#### Dataset entries:
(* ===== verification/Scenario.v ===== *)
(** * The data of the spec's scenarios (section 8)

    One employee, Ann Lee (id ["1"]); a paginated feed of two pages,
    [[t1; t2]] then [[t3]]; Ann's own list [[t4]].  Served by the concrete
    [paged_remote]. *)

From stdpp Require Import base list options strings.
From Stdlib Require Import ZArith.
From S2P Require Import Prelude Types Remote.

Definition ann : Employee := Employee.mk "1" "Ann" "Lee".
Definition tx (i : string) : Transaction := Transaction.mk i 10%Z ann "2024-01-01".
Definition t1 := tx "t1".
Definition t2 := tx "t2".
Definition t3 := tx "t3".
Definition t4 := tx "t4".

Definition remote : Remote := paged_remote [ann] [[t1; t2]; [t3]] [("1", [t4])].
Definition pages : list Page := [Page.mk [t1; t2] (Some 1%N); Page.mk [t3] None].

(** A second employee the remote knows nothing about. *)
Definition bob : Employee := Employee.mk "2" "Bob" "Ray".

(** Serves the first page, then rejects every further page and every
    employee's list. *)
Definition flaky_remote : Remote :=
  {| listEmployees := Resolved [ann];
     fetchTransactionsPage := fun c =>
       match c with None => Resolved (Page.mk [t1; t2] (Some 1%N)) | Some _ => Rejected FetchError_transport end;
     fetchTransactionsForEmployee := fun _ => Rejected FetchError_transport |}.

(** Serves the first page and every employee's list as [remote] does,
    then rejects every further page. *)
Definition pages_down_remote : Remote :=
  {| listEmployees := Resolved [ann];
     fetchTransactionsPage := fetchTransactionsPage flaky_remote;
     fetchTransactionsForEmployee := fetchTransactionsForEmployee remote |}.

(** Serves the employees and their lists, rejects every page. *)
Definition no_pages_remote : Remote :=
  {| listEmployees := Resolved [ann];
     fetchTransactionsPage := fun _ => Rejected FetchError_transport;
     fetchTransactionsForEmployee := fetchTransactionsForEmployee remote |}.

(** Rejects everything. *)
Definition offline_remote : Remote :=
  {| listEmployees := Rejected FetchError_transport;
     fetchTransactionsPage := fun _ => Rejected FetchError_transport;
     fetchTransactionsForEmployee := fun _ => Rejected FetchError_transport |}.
...
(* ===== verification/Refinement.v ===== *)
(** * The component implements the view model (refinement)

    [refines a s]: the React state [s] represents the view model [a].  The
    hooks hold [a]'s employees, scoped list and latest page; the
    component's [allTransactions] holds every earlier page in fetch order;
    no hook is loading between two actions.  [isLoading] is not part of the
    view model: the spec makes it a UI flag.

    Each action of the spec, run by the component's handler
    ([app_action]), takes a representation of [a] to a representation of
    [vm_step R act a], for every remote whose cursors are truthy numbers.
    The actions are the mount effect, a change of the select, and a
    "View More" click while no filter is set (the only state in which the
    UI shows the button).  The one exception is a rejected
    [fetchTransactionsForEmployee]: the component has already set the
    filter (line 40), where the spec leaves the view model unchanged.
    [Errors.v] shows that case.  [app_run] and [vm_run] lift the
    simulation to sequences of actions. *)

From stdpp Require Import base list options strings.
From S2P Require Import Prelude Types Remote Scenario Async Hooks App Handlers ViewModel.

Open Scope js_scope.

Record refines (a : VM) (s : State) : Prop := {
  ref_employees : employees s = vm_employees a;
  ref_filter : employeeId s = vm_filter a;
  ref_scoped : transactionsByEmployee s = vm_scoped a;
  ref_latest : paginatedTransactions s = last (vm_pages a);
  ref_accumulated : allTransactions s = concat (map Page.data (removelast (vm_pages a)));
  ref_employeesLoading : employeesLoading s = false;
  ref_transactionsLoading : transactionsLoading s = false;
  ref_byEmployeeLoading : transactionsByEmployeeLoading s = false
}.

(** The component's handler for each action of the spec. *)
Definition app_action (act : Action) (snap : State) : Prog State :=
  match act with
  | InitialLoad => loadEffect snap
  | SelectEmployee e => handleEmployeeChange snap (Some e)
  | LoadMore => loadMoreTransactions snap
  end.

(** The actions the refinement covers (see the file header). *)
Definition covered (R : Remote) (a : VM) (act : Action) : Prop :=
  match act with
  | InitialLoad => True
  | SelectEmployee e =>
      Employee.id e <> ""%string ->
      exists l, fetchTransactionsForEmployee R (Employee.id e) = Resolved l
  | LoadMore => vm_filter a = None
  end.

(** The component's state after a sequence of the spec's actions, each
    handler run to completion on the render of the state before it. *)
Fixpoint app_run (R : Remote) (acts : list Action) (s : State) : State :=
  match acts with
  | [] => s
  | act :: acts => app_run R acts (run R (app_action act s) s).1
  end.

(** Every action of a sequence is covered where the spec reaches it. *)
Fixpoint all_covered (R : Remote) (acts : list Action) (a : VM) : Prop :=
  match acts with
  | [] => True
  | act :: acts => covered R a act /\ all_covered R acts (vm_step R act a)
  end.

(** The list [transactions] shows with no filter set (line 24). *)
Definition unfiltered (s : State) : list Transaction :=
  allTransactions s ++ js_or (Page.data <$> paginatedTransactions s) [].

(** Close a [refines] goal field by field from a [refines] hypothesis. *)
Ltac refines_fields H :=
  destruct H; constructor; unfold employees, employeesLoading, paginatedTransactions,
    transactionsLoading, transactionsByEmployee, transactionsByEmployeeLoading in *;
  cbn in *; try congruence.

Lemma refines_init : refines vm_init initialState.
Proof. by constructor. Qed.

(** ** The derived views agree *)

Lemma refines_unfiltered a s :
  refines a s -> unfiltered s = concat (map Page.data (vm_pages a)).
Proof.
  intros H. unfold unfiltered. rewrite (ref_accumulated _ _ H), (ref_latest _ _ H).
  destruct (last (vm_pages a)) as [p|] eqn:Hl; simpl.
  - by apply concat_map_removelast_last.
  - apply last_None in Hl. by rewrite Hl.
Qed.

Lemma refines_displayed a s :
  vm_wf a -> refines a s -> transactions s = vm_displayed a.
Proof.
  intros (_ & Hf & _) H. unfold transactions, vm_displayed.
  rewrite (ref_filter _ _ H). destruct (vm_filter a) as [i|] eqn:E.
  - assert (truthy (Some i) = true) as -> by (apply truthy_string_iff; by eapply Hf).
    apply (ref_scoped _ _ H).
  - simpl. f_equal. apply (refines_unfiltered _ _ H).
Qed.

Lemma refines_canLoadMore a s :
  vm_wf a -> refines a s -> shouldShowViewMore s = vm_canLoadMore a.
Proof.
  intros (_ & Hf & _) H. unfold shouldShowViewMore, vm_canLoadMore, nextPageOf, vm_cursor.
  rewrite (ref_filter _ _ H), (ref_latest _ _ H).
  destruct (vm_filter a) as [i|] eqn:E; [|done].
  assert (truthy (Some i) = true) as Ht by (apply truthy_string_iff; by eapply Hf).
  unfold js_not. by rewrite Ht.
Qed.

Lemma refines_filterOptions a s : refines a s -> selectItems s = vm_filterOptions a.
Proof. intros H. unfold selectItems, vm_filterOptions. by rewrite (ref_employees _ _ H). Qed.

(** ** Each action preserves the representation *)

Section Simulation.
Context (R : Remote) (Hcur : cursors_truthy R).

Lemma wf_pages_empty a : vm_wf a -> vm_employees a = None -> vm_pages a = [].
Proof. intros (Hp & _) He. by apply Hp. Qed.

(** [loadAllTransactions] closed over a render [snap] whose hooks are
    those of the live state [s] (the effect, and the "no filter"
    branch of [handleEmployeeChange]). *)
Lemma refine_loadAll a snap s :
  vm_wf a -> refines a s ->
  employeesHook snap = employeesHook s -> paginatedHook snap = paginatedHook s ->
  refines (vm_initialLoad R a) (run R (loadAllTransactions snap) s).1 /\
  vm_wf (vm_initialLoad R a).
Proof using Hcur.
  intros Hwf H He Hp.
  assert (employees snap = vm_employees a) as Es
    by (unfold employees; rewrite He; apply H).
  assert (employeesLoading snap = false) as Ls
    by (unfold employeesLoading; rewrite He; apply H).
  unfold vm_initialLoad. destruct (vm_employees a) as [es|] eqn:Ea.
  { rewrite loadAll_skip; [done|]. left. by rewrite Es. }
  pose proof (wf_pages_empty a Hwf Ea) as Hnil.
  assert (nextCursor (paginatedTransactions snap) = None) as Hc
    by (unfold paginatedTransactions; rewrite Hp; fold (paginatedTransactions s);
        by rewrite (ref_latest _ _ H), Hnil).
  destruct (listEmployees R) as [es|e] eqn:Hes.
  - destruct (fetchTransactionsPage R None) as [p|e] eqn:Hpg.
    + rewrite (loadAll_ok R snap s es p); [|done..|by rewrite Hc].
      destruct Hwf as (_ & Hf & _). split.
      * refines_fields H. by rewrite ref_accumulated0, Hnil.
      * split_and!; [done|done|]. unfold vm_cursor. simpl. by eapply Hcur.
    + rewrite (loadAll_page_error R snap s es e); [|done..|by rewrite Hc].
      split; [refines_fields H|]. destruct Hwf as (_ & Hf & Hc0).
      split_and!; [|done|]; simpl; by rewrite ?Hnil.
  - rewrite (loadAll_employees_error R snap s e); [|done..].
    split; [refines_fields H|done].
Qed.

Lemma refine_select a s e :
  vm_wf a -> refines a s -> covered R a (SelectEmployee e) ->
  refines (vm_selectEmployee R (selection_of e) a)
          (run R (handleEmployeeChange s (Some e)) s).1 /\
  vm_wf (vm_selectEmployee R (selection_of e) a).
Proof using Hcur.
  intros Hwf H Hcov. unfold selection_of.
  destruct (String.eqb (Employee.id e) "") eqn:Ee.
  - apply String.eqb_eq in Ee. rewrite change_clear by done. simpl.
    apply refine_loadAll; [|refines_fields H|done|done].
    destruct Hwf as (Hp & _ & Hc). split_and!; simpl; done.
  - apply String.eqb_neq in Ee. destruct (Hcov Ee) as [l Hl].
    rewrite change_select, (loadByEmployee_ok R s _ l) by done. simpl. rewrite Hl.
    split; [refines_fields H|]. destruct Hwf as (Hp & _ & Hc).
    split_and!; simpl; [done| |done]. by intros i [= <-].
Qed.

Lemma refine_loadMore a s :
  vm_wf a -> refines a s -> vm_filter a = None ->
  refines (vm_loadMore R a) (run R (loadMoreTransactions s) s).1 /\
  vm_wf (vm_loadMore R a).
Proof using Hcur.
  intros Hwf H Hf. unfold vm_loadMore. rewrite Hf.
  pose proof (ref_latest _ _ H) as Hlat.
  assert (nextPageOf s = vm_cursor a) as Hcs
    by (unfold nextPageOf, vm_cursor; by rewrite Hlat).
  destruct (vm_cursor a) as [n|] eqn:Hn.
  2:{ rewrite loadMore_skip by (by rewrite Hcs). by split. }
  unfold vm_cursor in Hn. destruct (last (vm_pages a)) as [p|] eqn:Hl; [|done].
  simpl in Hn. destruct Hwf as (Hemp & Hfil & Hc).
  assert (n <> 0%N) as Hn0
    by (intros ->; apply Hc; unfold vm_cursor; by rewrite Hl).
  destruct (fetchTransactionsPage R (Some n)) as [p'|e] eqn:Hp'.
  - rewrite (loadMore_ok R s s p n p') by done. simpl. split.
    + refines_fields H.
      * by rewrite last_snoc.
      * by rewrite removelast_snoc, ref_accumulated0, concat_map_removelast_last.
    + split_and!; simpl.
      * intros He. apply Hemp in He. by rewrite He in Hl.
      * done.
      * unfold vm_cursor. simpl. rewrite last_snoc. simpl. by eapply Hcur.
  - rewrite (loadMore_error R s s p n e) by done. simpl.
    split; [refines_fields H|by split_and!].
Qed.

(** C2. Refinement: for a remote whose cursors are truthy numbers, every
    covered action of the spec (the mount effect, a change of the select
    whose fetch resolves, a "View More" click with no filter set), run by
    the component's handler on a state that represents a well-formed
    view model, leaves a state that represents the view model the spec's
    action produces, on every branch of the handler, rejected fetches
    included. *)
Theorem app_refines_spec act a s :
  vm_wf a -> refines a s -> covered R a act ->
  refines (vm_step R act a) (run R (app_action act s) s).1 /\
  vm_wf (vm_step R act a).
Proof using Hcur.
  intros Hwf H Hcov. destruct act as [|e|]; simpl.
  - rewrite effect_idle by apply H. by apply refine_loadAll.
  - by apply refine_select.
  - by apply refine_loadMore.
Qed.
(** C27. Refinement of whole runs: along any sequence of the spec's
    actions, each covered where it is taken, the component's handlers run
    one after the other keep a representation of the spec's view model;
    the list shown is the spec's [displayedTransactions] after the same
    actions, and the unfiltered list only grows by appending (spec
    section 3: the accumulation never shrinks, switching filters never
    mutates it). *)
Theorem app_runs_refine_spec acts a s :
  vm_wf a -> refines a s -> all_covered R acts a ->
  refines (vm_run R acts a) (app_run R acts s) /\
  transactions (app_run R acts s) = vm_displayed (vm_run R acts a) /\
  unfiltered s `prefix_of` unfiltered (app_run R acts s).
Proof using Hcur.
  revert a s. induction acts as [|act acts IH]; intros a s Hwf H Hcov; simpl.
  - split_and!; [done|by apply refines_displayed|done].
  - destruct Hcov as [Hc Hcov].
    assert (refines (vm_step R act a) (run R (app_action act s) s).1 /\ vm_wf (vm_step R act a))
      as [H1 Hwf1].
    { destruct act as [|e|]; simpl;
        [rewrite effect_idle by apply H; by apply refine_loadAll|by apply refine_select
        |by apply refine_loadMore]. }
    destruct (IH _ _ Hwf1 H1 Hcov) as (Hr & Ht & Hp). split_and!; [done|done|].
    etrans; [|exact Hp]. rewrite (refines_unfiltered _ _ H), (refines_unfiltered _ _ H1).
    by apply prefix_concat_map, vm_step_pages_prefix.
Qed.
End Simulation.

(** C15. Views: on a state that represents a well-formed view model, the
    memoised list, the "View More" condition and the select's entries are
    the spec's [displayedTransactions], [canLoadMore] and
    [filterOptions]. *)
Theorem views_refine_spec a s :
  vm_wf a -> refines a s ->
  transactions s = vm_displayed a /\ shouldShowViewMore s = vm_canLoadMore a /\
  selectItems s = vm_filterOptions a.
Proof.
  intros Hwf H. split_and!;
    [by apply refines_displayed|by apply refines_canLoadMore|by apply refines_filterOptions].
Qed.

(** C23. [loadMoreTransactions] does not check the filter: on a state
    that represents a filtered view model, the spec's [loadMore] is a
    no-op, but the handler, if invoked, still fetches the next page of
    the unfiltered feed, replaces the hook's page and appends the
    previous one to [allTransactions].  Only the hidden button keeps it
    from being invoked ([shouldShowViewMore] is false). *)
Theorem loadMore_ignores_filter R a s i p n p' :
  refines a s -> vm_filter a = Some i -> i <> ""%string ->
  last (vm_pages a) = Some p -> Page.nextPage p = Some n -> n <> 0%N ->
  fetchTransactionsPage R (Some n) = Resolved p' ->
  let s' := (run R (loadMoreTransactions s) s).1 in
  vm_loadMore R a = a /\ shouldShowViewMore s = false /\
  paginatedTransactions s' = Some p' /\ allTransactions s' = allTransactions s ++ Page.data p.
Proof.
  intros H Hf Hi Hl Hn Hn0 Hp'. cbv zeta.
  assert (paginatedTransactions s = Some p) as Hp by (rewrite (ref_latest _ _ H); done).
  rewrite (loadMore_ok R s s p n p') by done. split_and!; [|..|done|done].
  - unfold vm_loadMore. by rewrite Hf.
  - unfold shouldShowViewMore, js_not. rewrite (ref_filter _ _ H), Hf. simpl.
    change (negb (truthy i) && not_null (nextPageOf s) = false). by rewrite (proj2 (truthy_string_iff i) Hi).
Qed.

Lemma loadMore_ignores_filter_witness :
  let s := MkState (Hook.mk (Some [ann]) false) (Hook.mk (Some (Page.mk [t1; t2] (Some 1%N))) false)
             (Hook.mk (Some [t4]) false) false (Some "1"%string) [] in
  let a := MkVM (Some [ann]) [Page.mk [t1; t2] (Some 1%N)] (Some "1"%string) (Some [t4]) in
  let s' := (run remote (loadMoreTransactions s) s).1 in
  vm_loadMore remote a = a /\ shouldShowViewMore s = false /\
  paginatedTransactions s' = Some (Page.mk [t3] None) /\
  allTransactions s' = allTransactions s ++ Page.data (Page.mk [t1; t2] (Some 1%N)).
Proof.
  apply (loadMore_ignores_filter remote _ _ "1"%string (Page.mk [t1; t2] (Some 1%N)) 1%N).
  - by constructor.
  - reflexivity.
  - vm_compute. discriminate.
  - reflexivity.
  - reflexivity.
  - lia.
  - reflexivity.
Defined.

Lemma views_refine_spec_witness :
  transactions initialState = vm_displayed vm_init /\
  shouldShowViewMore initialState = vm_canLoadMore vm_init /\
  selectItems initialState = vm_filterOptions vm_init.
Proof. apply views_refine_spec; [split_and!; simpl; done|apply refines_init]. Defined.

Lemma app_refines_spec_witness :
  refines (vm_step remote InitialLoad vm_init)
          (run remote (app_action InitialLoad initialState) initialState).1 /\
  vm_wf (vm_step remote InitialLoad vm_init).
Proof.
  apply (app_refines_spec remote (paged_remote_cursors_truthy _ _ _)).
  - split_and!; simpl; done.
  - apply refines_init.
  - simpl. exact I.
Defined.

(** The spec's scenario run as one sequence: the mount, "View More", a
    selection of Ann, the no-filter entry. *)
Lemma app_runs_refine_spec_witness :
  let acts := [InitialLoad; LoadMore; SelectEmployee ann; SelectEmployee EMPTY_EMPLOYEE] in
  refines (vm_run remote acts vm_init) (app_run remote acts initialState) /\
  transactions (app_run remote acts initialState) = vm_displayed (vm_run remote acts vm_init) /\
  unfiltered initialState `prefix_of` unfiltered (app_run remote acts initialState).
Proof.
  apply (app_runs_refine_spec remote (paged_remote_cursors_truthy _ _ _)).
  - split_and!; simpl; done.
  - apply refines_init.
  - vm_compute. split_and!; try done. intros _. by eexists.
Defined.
* * *
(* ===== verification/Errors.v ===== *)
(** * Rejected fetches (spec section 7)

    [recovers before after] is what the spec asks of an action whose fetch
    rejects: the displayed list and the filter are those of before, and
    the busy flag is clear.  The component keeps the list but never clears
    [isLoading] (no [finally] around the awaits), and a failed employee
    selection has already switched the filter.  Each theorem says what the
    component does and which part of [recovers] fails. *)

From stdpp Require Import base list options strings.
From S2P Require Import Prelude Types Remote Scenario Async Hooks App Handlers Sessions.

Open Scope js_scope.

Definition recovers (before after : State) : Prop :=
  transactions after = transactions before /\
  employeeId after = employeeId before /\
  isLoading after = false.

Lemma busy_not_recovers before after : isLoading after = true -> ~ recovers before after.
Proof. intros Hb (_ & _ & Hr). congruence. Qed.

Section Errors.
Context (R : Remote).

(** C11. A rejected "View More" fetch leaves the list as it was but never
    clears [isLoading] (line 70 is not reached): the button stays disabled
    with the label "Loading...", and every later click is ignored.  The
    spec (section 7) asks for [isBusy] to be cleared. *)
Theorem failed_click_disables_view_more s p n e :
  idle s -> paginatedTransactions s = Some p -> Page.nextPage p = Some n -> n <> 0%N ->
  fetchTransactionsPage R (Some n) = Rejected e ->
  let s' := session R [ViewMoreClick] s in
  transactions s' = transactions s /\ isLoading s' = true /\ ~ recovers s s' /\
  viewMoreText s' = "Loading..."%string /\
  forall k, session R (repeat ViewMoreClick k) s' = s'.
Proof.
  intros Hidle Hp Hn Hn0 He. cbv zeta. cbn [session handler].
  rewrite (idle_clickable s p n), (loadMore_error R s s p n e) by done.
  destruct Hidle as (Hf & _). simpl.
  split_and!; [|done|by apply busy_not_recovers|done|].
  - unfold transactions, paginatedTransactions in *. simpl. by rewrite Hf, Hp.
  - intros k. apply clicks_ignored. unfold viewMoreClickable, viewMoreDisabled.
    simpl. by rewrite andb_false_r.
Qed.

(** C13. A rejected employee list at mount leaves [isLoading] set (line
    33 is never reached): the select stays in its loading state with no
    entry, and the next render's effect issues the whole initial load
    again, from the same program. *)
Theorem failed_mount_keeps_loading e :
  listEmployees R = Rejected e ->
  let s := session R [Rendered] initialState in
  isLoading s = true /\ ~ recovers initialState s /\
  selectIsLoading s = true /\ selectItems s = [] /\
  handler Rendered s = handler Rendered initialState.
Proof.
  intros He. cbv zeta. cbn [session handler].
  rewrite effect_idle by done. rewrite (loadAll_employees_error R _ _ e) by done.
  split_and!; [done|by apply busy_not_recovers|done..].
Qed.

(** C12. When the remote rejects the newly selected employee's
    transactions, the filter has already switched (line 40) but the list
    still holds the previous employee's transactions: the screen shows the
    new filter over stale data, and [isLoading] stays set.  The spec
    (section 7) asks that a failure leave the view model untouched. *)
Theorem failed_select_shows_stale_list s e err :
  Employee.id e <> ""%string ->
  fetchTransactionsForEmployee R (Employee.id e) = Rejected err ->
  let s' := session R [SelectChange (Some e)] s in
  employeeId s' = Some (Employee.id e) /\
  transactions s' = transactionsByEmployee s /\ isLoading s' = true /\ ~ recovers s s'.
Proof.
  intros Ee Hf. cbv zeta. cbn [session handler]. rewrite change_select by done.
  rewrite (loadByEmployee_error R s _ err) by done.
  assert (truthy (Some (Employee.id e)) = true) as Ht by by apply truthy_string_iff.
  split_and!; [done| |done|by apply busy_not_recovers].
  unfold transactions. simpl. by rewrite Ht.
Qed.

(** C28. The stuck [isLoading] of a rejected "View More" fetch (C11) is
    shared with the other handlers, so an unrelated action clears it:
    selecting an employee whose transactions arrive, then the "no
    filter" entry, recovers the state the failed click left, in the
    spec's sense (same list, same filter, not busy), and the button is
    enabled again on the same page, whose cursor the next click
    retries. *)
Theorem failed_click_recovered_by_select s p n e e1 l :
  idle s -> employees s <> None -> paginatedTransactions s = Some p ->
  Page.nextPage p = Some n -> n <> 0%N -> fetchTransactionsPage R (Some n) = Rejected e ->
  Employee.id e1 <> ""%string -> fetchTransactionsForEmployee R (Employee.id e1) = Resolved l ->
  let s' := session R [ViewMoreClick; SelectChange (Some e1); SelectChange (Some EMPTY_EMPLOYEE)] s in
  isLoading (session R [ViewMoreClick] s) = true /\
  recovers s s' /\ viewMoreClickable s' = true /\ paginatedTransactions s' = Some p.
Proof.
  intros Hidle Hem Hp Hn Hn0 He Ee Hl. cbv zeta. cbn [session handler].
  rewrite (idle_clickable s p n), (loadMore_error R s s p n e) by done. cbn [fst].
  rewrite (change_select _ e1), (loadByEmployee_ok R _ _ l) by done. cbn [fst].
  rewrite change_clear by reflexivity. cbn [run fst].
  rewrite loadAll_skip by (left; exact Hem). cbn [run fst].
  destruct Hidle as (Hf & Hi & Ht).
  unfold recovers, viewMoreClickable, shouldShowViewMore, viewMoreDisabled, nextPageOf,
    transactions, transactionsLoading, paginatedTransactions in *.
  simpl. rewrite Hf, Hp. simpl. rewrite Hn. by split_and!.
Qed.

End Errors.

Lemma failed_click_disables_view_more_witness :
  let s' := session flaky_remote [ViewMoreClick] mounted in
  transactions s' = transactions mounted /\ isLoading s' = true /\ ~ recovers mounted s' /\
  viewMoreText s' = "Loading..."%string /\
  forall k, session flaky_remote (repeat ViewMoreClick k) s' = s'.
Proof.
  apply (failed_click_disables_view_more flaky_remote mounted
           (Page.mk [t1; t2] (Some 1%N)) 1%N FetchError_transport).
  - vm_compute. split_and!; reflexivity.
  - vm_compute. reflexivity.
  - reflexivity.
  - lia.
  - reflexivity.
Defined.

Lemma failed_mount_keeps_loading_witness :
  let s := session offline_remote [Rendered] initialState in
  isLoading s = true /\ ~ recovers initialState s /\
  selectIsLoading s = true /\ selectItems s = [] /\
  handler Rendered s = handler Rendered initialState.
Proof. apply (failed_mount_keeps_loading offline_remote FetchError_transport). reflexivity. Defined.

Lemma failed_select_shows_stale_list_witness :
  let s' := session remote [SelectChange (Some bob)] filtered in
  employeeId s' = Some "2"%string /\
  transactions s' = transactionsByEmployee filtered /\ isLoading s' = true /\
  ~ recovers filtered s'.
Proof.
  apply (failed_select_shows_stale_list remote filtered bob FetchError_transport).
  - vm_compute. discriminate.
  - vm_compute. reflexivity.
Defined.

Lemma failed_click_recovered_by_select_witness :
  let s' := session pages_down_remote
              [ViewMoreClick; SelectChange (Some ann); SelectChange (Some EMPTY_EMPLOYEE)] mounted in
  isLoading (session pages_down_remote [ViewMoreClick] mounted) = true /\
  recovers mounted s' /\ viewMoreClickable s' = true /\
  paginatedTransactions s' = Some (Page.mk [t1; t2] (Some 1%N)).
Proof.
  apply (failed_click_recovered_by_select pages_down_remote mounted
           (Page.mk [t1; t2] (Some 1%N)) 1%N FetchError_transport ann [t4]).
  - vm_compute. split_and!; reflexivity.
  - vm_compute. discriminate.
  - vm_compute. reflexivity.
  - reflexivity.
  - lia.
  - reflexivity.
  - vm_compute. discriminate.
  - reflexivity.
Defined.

#### Directions:
In the entries above, find the line with "(* ===== verification/Scenario.v ===== *)" and the line with "Definition ann : Employee", then restate word for word both of them and every line between, with nothing more.

#### Answer below:
(* ===== verification/Scenario.v ===== *)
(** * The data of the spec's scenarios (section 8)

    One employee, Ann Lee (id ["1"]); a paginated feed of two pages,
    [[t1; t2]] then [[t3]]; Ann's own list [[t4]].  Served by the concrete
    [paged_remote]. *)

From stdpp Require Import base list options strings.
From Stdlib Require Import ZArith.
From S2P Require Import Prelude Types Remote.

Definition ann : Employee := Employee.mk "1" "Ann" "Lee".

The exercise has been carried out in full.